EXERCISE INPUTS Block Start

(** X9. On a store that keeps what it holds, a pass generates at most
    one CA, whatever its outcome: once the transport interface has
    made or found the CA, the http interface finds it. *)
Theorem Reconcile_generates_one_ca Instance st st' r :
  Reconcile Instance st = (st', r) ->
  exists l,
    calls st' = calls st ++ l /\
    List.length (List.filter is_generate_ca l) <= 1.
Proof.
  intros Hrun.
  destruct (Security (Spec Instance)) as [security |] eqn:Hsec; last first.
  { revert Hrun. unfold Reconcile. rewrite Hsec. unfold_run.
    inversion 1; subst; simpl. eexists. split; [reflexivity | simpl; lia]. }
  destruct (Tls security) as [tlsConfig |] eqn:Htls; last first.
  { revert Hrun. unfold Reconcile. rewrite Hsec, Htls. unfold_run.
    inversion 1; subst; simpl. eexists. split; [reflexivity | simpl; lia]. }
  revert Hrun. unfold Reconcile. rewrite Hsec, Htls. intros Hrun.
  apply bind_inv in Hrun as [(e & Ht & _) | (st1 & dn1 & Ht & Hrun)].
  { apply HandleInterface_generates_once in Ht as (l1 & Hl1 & Hone & _).
    by exists l1. }
  assert (Hrest : exists l2,
            calls st' = calls st1 ++ l2 /\
            List.length (List.filter is_generate_ca l2) <= 1 /\
            (present (caKey Instance) (world st1) ->
             List.filter is_generate_ca l2 = [])).
  { apply bind_inv in Hrun as [(e & Hh & _) | (st2 & dn2 & Hh & Hrun)].
    { by apply HandleInterface_generates_once in Hh. }
    apply HandleInterface_generates_once in Hh as (l2 & Hl2 & Hone & Hnone).
    exists l2. split; [| done]. rewrite <- Hl2.
    revert Hrun. unfold bind, addConfig, modify, ret.
    destruct (Nat.ltb 0 (List.length dn2)); by inversion 1. }
  destruct Hrest as (l2 & Hl2 & Hone2 & Hnone2).
  destruct (Transport tlsConfig) as [transport |] eqn:Htransport; last first.
  { revert Ht. unfold_run. inversion 1; subst.
    by exists l2. }
  destruct (Generate transport) eqn:Hgen.
  - destruct (HandleInterface_present_after _ _ _ _ _ _ _ Hgen Ht) as [Hca _].
    apply HandleInterface_generates_once in Ht as (l1 & Hl1 & Hone1 & _).
    exists (l1 ++ l2). rewrite Hl2, Hl1, (assoc_L (++)). split; [done |].
    rewrite List.filter_app, length_app, (Hnone2 Hca). simpl. lia.
  - apply HandleInterface_external_calls in Ht as (_ & l1 & Hl1 & Hlog);
      [| by intros c [= <-]].
    exists (l1 ++ l2). rewrite Hl2, Hl1, (assoc_L (++)). split; [done |].
    rewrite List.filter_app, length_app.
    assert (Hzero : List.filter is_generate_ca l1 = []).
    { clear -Hlog. induction Hlog as [| e l He _ IH]; [done |].
      simpl. by destruct e. }
    rewrite Hzero. simpl. lia.
Qed.
(** X25: whatever its host and the transport, [main] only reads: the
    transport is kept, and the log gains at most 15 requests, every one of
    them a GET without further argument or payload and with the timeout of
    20 seconds. Each of the five headers made from the key that was read is
    among the headers of every request, and is what a lookup of its name
    finds there; beside them the requests carry the headers of a new
    session that those five do not replace, [Accept-Encoding] and
    [Connection]. *)
Theorem main_only_reads (py_str : pyval -> str) (h : host) (w : world) :
  exists evs,
    snd (main py_str h w) = {| net := net w; log := log w ++ evs |}
    /\ (forall r, In (EvRequest r) evs ->
          method r = GET /\ kwargs r = [] /\ json_payload r = None
          /\ timeout r = 20%Z
          /\ (forall name value,
                In (name, value) (make_headers (_clean_key (raw_env h))) ->
                In (name, value) (sent_headers r)
                /\ forall d, headers_get (sent_headers r) name d = value)
          /\ map fst (sent_headers r)
             = map fst default_headers
               ++ [lit "Authorization"; lit "X-Cisco-Meraki-API-Key";
                   lit "Content-Type"])
    /\ length (filter is_request evs) <= 15.
Proof.
  assert (Hx : extends (main_request h) 15 w (snd (main py_str h w))); cycle 1.
  { destruct Hx as (evs & E & G & L). exists evs.
    split; [exact E|]. split; [|exact L].
    intros r Hin. exact (main_request_headers (G r Hin)). }
  set (P := main_request h).
  unfold main.
  set (api := _clean_key (raw_env h)).
  set (s := meraki_session (make_headers api)).
  assert (HP : forall u, P (get_request s u [])) by (intros u; repeat split).
  pose proof (extends_events P (report h api) w (report_no_request h api)) as H1.
  set (w1 := log_events (report h api) w) in *.
  destruct (key_rejected api).
  { apply (extends_weaken (n := 0)); [lia | exact H1]. }
  match goal with
  | |- context [sanity_list_orgs s ?x] => set (w2 := x)
  end.
  assert (H2 : extends P 0 w w2).
  { apply (extends_trans (a := 0) (b := 0) H1). now apply extends_event. }
  pose proof (@reads_sanity P s (HP orgs_url) w2) as H3.
  destruct (sanity_list_orgs s w2) as [[v | e] w3]; simpl in H3.
  2: { apply (extends_weaken (n := 0 + 5)); [lia|]. exact (extends_trans H2 H3). }
  match goal with
  | |- context [find_org_id_by_name s _ ?x] => set (w4 := x)
  end.
  assert (H4 : extends P 5 w w4).
  { apply (extends_trans (a := 0 + 5) (b := 0) (extends_trans H2 H3)).
    now apply extends_event. }
  pose proof (@reads_find_org P s (organization_name CONFIG) (HP orgs_url) w4) as H5.
  destruct (find_org_id_by_name s (organization_name CONFIG) w4) as [[org_id | e] w5];
    simpl in H5.
  2: { apply (extends_weaken (n := 5 + 5)); [lia|]. exact (extends_trans H4 H5). }
  destruct (negb (py_truthy org_id)).
  { apply (extends_weaken (n := 5 + 5)); [lia|]. exact (extends_trans H4 H5). }
  match goal with
  | |- context [find_network_id s _ _ ?x] => set (w6 := x)
  end.
  assert (H6 : extends P 10 w w6).
  { apply (extends_trans (a := 5 + 5) (b := 0) (extends_trans H4 H5)).
    now apply extends_event. }
  pose proof (@reads_find_network P s (py_str org_id) (network_name CONFIG)
                (HP (nets_url (py_str org_id))) w6) as H7.
  destruct (find_network_id s (py_str org_id) (network_name CONFIG) w6)
    as [[net_id | e] w7]; simpl in H7.
  2: { exact (extends_trans H6 H7). }
  destruct (negb (py_truthy net_id)).
  { exact (extends_trans H6 H7). }
  apply (extends_trans (a := 10 + 5) (b := 0) (extends_trans H6 H7)).
  now apply extends_event.
Qed.
(** * Valido: runtime column validation for Spark DataFrames

    A shallow embedding of [valido/valido_decorators.py] and the properties
    of its three decorators [df_in], [df_out] and [df_log].

    Python values are an inductive type, exceptions are values of [exn],
    a dictionary used as a map is a [gmap], a Python [set] is a [gset], and
    a call that may raise returns an [outcome].  The wrapped function is an
    arbitrary state transformer over a world that holds what it may read and
    write, standard output included. *)

From Stdlib Require Import ZArith String Ascii List.
From stdpp Require Import base option list gmap sets strings.

Local Open Scope string_scope.
Local Open Scope list_scope.

(** ** Python runtime *)

Module Py.

(** A Spark DataFrame as the validator sees it: [df.columns] and
    [df.dtypes].  Both come from the engine and are only read. *)
Record DataFrame := mkDataFrame {
  columns : list string;
  dtypes : list (string * string)
}.

(** The values that flow through the wrappers.  [VObject m c] stands for an
    instance of any other class [c] of module [m]. *)
Inductive value :=
| VNone
| VBool (b : bool)
| VInt (z : Z)
| VStr (s : string)
| VDataFrame (df : DataFrame)
| VObject (modname clsname : string).

Inductive exn :=
| AssertionError (msg : string)
| KeyError (key : string)
| TypeError (msg : string)
| OtherError (cls msg : string).

Inductive outcome (A : Type) :=
| Returns (a : A)
| Raises (e : exn).
Arguments Returns {A} a.
Arguments Raises {A} e.

Definition bind {A B} (o : outcome A) (k : A → outcome B) : outcome B :=
  match o with
  | Returns a => k a
  | Raises e => Raises e
  end.

(** [assert b, msg], in an interpreter that runs assertions. *)
Definition assert (b : bool) (msg : string) : outcome unit :=
  if b then Returns tt else Raises (AssertionError msg).

(** [isinstance(v, DataFrame)] *)
Definition is_dataframe (v : value) : bool :=
  match v with VDataFrame _ => true | _ => false end.

(** [type(v).__name__] *)
Definition type_name (v : value) : string :=
  match v with
  | VNone => "NoneType"
  | VBool _ => "bool"
  | VInt _ => "int"
  | VStr _ => "str"
  | VDataFrame _ => "DataFrame"
  | VObject _ c => c
  end.

(** [str(type(v))] *)
Definition type_repr (v : value) : string :=
  match v with
  | VDataFrame _ => "<class 'pyspark.sql.dataframe.DataFrame'>"
  | VObject m c => "<class '" +:+ m +:+ "." +:+ c +:+ "'>"
  | _ => "<class '" +:+ type_name v +:+ "'>"
  end.

(** [sep.join(l)] *)
Fixpoint join (sep : string) (l : list string) : string :=
  match l with
  | [] => EmptyString
  | [x] => x
  | x :: r => x +:+ sep +:+ join sep r
  end.

Definition squote : ascii := "'"%char.
Definition dquote : ascii := "034"%char.
Definition backslash : ascii := "\"%char.

Fixpoint mem_char (c : ascii) (s : string) : bool :=
  match s with
  | EmptyString => false
  | String d r => Ascii.eqb c d || mem_char c r
  end.

Definition hex_digit (n : nat) : ascii :=
  match n with
  | 0 => "0" | 1 => "1" | 2 => "2" | 3 => "3" | 4 => "4" | 5 => "5"
  | 6 => "6" | 7 => "7" | 8 => "8" | 9 => "9" | 10 => "a" | 11 => "b"
  | 12 => "c" | 13 => "d" | 14 => "e" | _ => "f"
  end%char.

Definition escape_char (q c : ascii) : string :=
  let n := nat_of_ascii c in
  if Ascii.eqb c q || Ascii.eqb c backslash then String backslash (String c EmptyString)
  else if Nat.eqb n 9 then "\t"
  else if Nat.eqb n 10 then "\n"
  else if Nat.eqb n 13 then "\r"
  else if Nat.ltb n 32 || Nat.eqb n 127 then
    "\x" +:+ String (hex_digit (Nat.div n 16)) (String (hex_digit (Nat.modulo n 16)) EmptyString)
  else String c EmptyString.

Fixpoint escape (q : ascii) (s : string) : string :=
  match s with
  | EmptyString => EmptyString
  | String c r => escape_char q c +:+ escape q r
  end.

(** [repr(s)] of a [str]: single quotes unless the text has a single quote
    and no double quote; quote, backslash and control characters escaped.
    The text is taken to be ASCII or the UTF-8 of printable characters,
    whose bytes above 127 are kept; characters beyond ASCII that are not
    printable (a no-break space, say) are escaped by [repr] and not here. *)
Definition repr_str (s : string) : string :=
  let q := if mem_char squote s && negb (mem_char dquote s) then dquote else squote in
  String q (escape q s) +:+ String q EmptyString.

(** [str(l)] of a list of [str] *)
Definition str_list (l : list string) : string :=
  "[" +:+ join ", " (map repr_str l) +:+ "]".

(** [dict(pairs)]: a later pair overrides an earlier one with the same key. *)
Definition dict (pairs : list (string * string)) : gmap string string :=
  fold_left (λ m kv, <[kv.1 := kv.2]> m) pairs ∅.

(** The order in which a [set] of strings is iterated: some enumeration of
    its elements, fixed by the interpreter and not by the program. *)
Class SetIteration := {
  iter : gset string → list string;
  iter_perm : ∀ X, iter X ≡ₚ elements X
}.

End Py.
Export Py.

(** ** Pure checks: outcomes form a monad *)

#[global] Instance outcome_ret : MRet outcome := λ A a, Returns a.
#[global] Instance outcome_bind : MBind outcome := λ A B k o, bind o k.

(** [for x in l: body] *)
Fixpoint for_each {A} (l : list A) (body : A → outcome unit) : outcome unit :=
  match l with
  | [] => Returns tt
  | x :: r => body x ;; for_each r body
  end.

(** [d[k]] *)
Definition getitem {V} (d : gmap string V) (k : string) : outcome V :=
  match d !! k with
  | Some v => Returns v
  | None => Raises (KeyError k)
  end.

(** ** Calls with effects

    A call of a Python function reads and writes the rest of the program.
    The world holds what was printed, one entry per call of [print], and
    everything else in [heap]. *)

Inductive print_arg :=
| PStr (s : string)
| PVal (v : value).

(** One call [print(a, b, ...)]: the [str] of each argument, separated by
    spaces and ended by a newline, goes to standard output. *)
Definition print_call := list print_arg.

Record world (H : Type) := World {
  stdout : list print_call;
  heap : H
}.
Arguments World {H} stdout heap.
Arguments stdout {H} w.
Arguments heap {H} w.

Definition M (H A : Type) : Type := world H → outcome A * world H.

Definition ret {H A} (a : A) : M H A := λ w, (Returns a, w).

Definition lift {H A} (o : outcome A) : M H A := λ w, (o, w).

Definition and_then {H A B} (m : M H A) (k : A → M H B) : M H B :=
  λ w, match m w with
       | (Returns a, w') => k a w'
       | (Raises e, w') => (Raises e, w')
       end.

Definition print {H} (args : list print_arg) : M H unit :=
  λ w, (Returns tt, World (stdout w ++ [args]) (heap w)).
(** * node-nntp: the multi-line framer and the session controller

    A shallow embedding of [lib/streams/multiline.js] (the [MultilineStream]
    transform) and of [lib/nntp.js] (the [NNTP] client object), followed by
    the properties of the framing pipeline that the specification states.

    JavaScript strings are modelled as [string]; a character stands for a
    code unit of the Latin-1 range.  Chunks are the text that
    [buffer += chunk] appends. *)

From Stdlib Require Import String Ascii List Bool Arith ZArith NArith Lia.
Import ListNotations.
Open Scope string_scope.

(* ================================================================= *)
(** ** JavaScript primitives used by the sources *)

Module JS.

Definition TAB : ascii := "009"%char.
Definition LF : ascii := "010"%char.
Definition CR : ascii := "013"%char.

(** The two-character line ending ['\r\n']. *)
Definition CRLF : string := String CR (String LF EmptyString).

(** ['\t'] as a one-character string. *)
Definition TABS : string := String TAB EmptyString.

(** WhiteSpace and LineTerminator code units (below 256), the ones
    [String.prototype.trim] and [parseInt] strip. *)
Definition is_white_space (c : ascii) : bool :=
  existsb (Ascii.eqb c)
    ["009"; "010"; "011"; "012"; "013"; " "; "160"]%char.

EXERCISE INPUTS Block End

- WORK ITEM -
All lines above from the one holding "for_each r body" to the one holding "(** ** Calls with effects", inclusive, are to be copied exactly; no other line is wanted.

- OUTPUT OF THE TASK -
  | x :: r => body x ;; for_each r body
  end.

(** [d[k]] *)
Definition getitem {V} (d : gmap string V) (k : string) : outcome V :=
  match d !! k with
  | Some v => Returns v
  | None => Raises (KeyError k)
  end.

(** ** Calls with effects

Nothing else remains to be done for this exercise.